Lemma parse_members_S fuel s :
  parse_members (S fuel) s =
  match skip_ws s with
  | String c r =>
      if decide (c = DQ) then
        match parse_string_body r with
        | Some (k, r1) =>
            match skip_ws r1 with
            | String c1 r2 =>
                if decide (c1 = ":"%char) then
                  match parse_value fuel r2 with
                  | Some (v, r3) =>
                      match skip_ws r3 with
                      | String c3 r4 =>
                          if decide (c3 = ","%char) then
                            match parse_members fuel r4 with
                            | Some (l, r5) => Some ((k, v) :: l, r5)
                            | None => None
                            end
                          else if decide (c3 = "}"%char) then Some ([(k, v)], r4)
                          else None
                      | EmptyString => None
                      end
                  | None => None
                  end
                else None
            | EmptyString => None
            end
        | None => None
        end
      else None
  | EmptyString => None
  end.
Proof. reflexivity. Qed.

Lemma json_dumps_head v rest : value_head (json_dumps v +:+ rest).
Proof.
  destruct v as [| [] | z | s | l | items]; simpl;
    try (eexists _, _; split; [reflexivity|done]).
  destruct (dumps_int_head z) as (c & r & -> & [->|Hc]).
  - eexists _, _; split; [reflexivity|done].
  - destruct (digit_not_special c Hc) as (? & _ & _ & _ & _ & _ & _ & _ & ? & ?).
    eexists _, _; split; [reflexivity|done].
Qed.

Lemma no_digit_head_ws w c rest :
  ws_only w = true -> digit_of c = None -> no_digit_head (w +:+ String c rest).
Proof.
  destruct w as [|a w]; simpl; [done|]. intros [Ha _]%andb_true_iff _.
  by destruct a as [[] [] [] [] [] [] [] []].
Qed.

#[local] Arguments String.concat : simpl never.

Lemma string_concat_cons2 sep x y (l : list string) :
  String.concat sep (x :: y :: l) = x +:+ sep +:+ String.concat sep (y :: l).
Proof. reflexivity. Qed.

Lemma string_concat_cons2' sep x (l : list string) :
  l <> [] -> String.concat sep (x :: l) = x +:+ sep +:+ String.concat sep l.
Proof. by destruct l. Qed.

Lemma string_concat_one sep (x : string) : String.concat sep [x] = x.
Proof. reflexivity. Qed.

Lemma skip_ws_value_head w s :
  ws_only w = true -> value_head s -> skip_ws (w +:+ s) = s.
Proof.
  intros Hw (c & r & -> & Hc & _). rewrite skip_ws_app by done. by apply skip_ws_head.
Qed.

Lemma parse_elements_more fuel s v r' l r'' :
  parse_value fuel s = Some (v, String "," r') ->
  parse_elements fuel r' = Some (l, r'') ->
  parse_elements (S fuel) s = Some (v :: l, r'').
Proof. intros Hv Hl. rewrite parse_elements_S, Hv. simpl. by rewrite Hl. Qed.

Lemma parse_elements_last fuel s v endw rest :
  ws_only endw = true ->
  parse_value fuel s = Some (v, endw +:+ String "]" rest) ->
  parse_elements (S fuel) s = Some ([v], rest).
Proof.
  intros Hw Hv. rewrite parse_elements_S, Hv. rewrite skip_ws_app by done. done.
Qed.

Lemma parse_members_more fuel w k s v r' l r'' :
  ws_only w = true ->
  parse_value fuel (String " " s) = Some (v, String "," r') ->
  parse_members fuel r' = Some (l, r'') ->
  parse_members (S fuel) (w +:+ dumps_string k +:+ ": " +:+ s) = Some ((k, v) :: l, r'').
Proof.
  intros Hw Hv Hl. rewrite parse_members_S, skip_ws_app by done.
  unfold dumps_string. simpl. rewrite string_app_assoc. simpl.
  rewrite parse_string_dumps. simpl. rewrite Hv. simpl. by rewrite Hl.
Qed.

Lemma parse_members_last fuel w k s v rest :
  ws_only w = true ->
  parse_value fuel (String " " s) = Some (v, String "}" rest) ->
  parse_members (S fuel) (w +:+ dumps_string k +:+ ": " +:+ s) = Some ([(k, v)], rest).
Proof.
  intros Hw Hv. rewrite parse_members_S, skip_ws_app by done.
  unfold dumps_string. simpl. rewrite string_app_assoc. simpl.
  rewrite parse_string_dumps. simpl. by rewrite Hv.
Qed.

Lemma parse_value_list fuel w w2 s l rest :
  ws_only w = true -> ws_only w2 = true -> value_head s ->
  parse_elements fuel (w2 +:+ s) = Some (l, rest) ->
  parse_value (S fuel) (w +:+ String "[" (w2 +:+ s)) = Some (JList l, rest).
Proof.
  intros Hw Hw2 (c & r & -> & Hc & Hb & _) Hl. rewrite parse_value_S, skip_ws_app by done.
  simpl. rewrite skip_ws_app by done. simpl.
  rewrite Hc, decide_False by done. by rewrite Hl.
Qed.

Lemma parse_value_dict fuel w s l rest :
  ws_only w = true -> value_head s ->
  parse_members fuel s = Some (l, rest) ->
  parse_value (S fuel) (w +:+ String "{" s) = Some (JDict l, rest).
Proof.
  intros Hw (c & r & -> & Hc & _ & Hb) Hl. rewrite parse_value_S, skip_ws_app by done.
  simpl. rewrite Hc, decide_False by done. by rewrite Hl.
Qed.

(** The elements of an array, separated by a comma and [sepw], closed after
    [endw]. *)
Lemma parse_elements_dumps l :
  Forall reads_back l -> l <> [] ->
  forall fuel sepw endw w rest,
    ws_only sepw = true -> ws_only endw = true -> ws_only w = true ->
    (list_sum (map (fun x => S (jsize x)) l) <= fuel)%nat ->
    parse_elements fuel
      (w +:+ String.concat ("," +:+ sepw) (map json_dumps l) +:+ endw +:+ String "]" rest)
    = Some (l, rest).
Proof.
  induction 1 as [|x l Hx Hl IH]; [done|]. intros _ fuel sepw endw w rest Hsep Hend Hw Hfuel.
  simpl in Hfuel. destruct fuel as [|fuel]; [lia|].
  destruct l as [|y l].
  - simpl map. rewrite string_concat_one.
    apply (parse_elements_last _ _ _ endw); [done|].
    apply Hx; [done|by apply no_digit_head_ws|simpl in *; lia].
  - simpl map. rewrite string_concat_cons2, !string_app_assoc.
    eapply parse_elements_more.
    + apply Hx; [done|done|lia].
    + apply IH; try done. simpl in *. lia.
Qed.

Lemma dumps_string_head k s : value_head (dumps_string k +:+ s).
Proof. eexists _, _. split; [reflexivity|done]. Qed.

▶ **DESCRIPTION OF THE TASK**
Output the entries above in their entirety, exactly as written.

▶ **FINAL ANSWER**
Lemma parse_members_S fuel s :
  parse_members (S fuel) s =
  match skip_ws s with
  | String c r =>
      if decide (c = DQ) then
        match parse_string_body r with
        | Some (k, r1) =>
            match skip_ws r1 with
            | String c1 r2 =>
                if decide (c1 = ":"%char) then
                  match parse_value fuel r2 with
                  | Some (v, r3) =>
                      match skip_ws r3 with
                      | String c3 r4 =>
                          if decide (c3 = ","%char) then
                            match parse_members fuel r4 with
                            | Some (l, r5) => Some ((k, v) :: l, r5)
                            | None => None
                            end
                          else if decide (c3 = "}"%char) then Some ([(k, v)], r4)
                          else None
                      | EmptyString => None
                      end
                  | None => None
                  end
                else None
            | EmptyString => None
            end
        | None => None
        end
      else None
  | EmptyString => None
  end.
Proof. reflexivity. Qed.

Lemma json_dumps_head v rest : value_head (json_dumps v +:+ rest).
Proof.
  destruct v as [| [] | z | s | l | items]; simpl;
    try (eexists _, _; split; [reflexivity|done]).
  destruct (dumps_int_head z) as (c & r & -> & [->|Hc]).
  - eexists _, _; split; [reflexivity|done].
  - destruct (digit_not_special c Hc) as (? & _ & _ & _ & _ & _ & _ & _ & ? & ?).
    eexists _, _; split; [reflexivity|done].
Qed.

Lemma no_digit_head_ws w c rest :
  ws_only w = true -> digit_of c = None -> no_digit_head (w +:+ String c rest).
Proof.
  destruct w as [|a w]; simpl; [done|]. intros [Ha _]%andb_true_iff _.
  by destruct a as [[] [] [] [] [] [] [] []].
Qed.

#[local] Arguments String.concat : simpl never.

Lemma string_concat_cons2 sep x y (l : list string) :
  String.concat sep (x :: y :: l) = x +:+ sep +:+ String.concat sep (y :: l).
Proof. reflexivity. Qed.

Lemma string_concat_cons2' sep x (l : list string) :
  l <> [] -> String.concat sep (x :: l) = x +:+ sep +:+ String.concat sep l.
Proof. by destruct l. Qed.

Lemma string_concat_one sep (x : string) : String.concat sep [x] = x.
Proof. reflexivity. Qed.

Lemma skip_ws_value_head w s :
  ws_only w = true -> value_head s -> skip_ws (w +:+ s) = s.
Proof.
  intros Hw (c & r & -> & Hc & _). rewrite skip_ws_app by done. by apply skip_ws_head.
Qed.

Lemma parse_elements_more fuel s v r' l r'' :
  parse_value fuel s = Some (v, String "," r') ->
  parse_elements fuel r' = Some (l, r'') ->
  parse_elements (S fuel) s = Some (v :: l, r'').
Proof. intros Hv Hl. rewrite parse_elements_S, Hv. simpl. by rewrite Hl. Qed.

Lemma parse_elements_last fuel s v endw rest :
  ws_only endw = true ->
  parse_value fuel s = Some (v, endw +:+ String "]" rest) ->
  parse_elements (S fuel) s = Some ([v], rest).
Proof.
  intros Hw Hv. rewrite parse_elements_S, Hv. rewrite skip_ws_app by done. done.
Qed.

Lemma parse_members_more fuel w k s v r' l r'' :
  ws_only w = true ->
  parse_value fuel (String " " s) = Some (v, String "," r') ->
  parse_members fuel r' = Some (l, r'') ->
  parse_members (S fuel) (w +:+ dumps_string k +:+ ": " +:+ s) = Some ((k, v) :: l, r'').
Proof.
  intros Hw Hv Hl. rewrite parse_members_S, skip_ws_app by done.
  unfold dumps_string. simpl. rewrite string_app_assoc. simpl.
  rewrite parse_string_dumps. simpl. rewrite Hv. simpl. by rewrite Hl.
Qed.

Lemma parse_members_last fuel w k s v rest :
  ws_only w = true ->
  parse_value fuel (String " " s) = Some (v, String "}" rest) ->
  parse_members (S fuel) (w +:+ dumps_string k +:+ ": " +:+ s) = Some ([(k, v)], rest).
Proof.
  intros Hw Hv. rewrite parse_members_S, skip_ws_app by done.
  unfold dumps_string. simpl. rewrite string_app_assoc. simpl.
  rewrite parse_string_dumps. simpl. by rewrite Hv.
Qed.

Lemma parse_value_list fuel w w2 s l rest :
  ws_only w = true -> ws_only w2 = true -> value_head s ->
  parse_elements fuel (w2 +:+ s) = Some (l, rest) ->
  parse_value (S fuel) (w +:+ String "[" (w2 +:+ s)) = Some (JList l, rest).
Proof.
  intros Hw Hw2 (c & r & -> & Hc & Hb & _) Hl. rewrite parse_value_S, skip_ws_app by done.
  simpl. rewrite skip_ws_app by done. simpl.
  rewrite Hc, decide_False by done. by rewrite Hl.
Qed.

Lemma parse_value_dict fuel w s l rest :
  ws_only w = true -> value_head s ->
  parse_members fuel s = Some (l, rest) ->
  parse_value (S fuel) (w +:+ String "{" s) = Some (JDict l, rest).
Proof.
  intros Hw (c & r & -> & Hc & _ & Hb) Hl. rewrite parse_value_S, skip_ws_app by done.
  simpl. rewrite Hc, decide_False by done. by rewrite Hl.
Qed.

(** The elements of an array, separated by a comma and [sepw], closed after
    [endw]. *)
Lemma parse_elements_dumps l :
  Forall reads_back l -> l <> [] ->
  forall fuel sepw endw w rest,
    ws_only sepw = true -> ws_only endw = true -> ws_only w = true ->
    (list_sum (map (fun x => S (jsize x)) l) <= fuel)%nat ->
    parse_elements fuel
      (w +:+ String.concat ("," +:+ sepw) (map json_dumps l) +:+ endw +:+ String "]" rest)
    = Some (l, rest).
Proof.
  induction 1 as [|x l Hx Hl IH]; [done|]. intros _ fuel sepw endw w rest Hsep Hend Hw Hfuel.
  simpl in Hfuel. destruct fuel as [|fuel]; [lia|].
  destruct l as [|y l].
  - simpl map. rewrite string_concat_one.
    apply (parse_elements_last _ _ _ endw); [done|].
    apply Hx; [done|by apply no_digit_head_ws|simpl in *; lia].
  - simpl map. rewrite string_concat_cons2, !string_app_assoc.
    eapply parse_elements_more.
    + apply Hx; [done|done|lia].
    + apply IH; try done. simpl in *. lia.
Qed.

Lemma dumps_string_head k s : value_head (dumps_string k +:+ s).
Proof. eexists _, _. split; [reflexivity|done]. Qed.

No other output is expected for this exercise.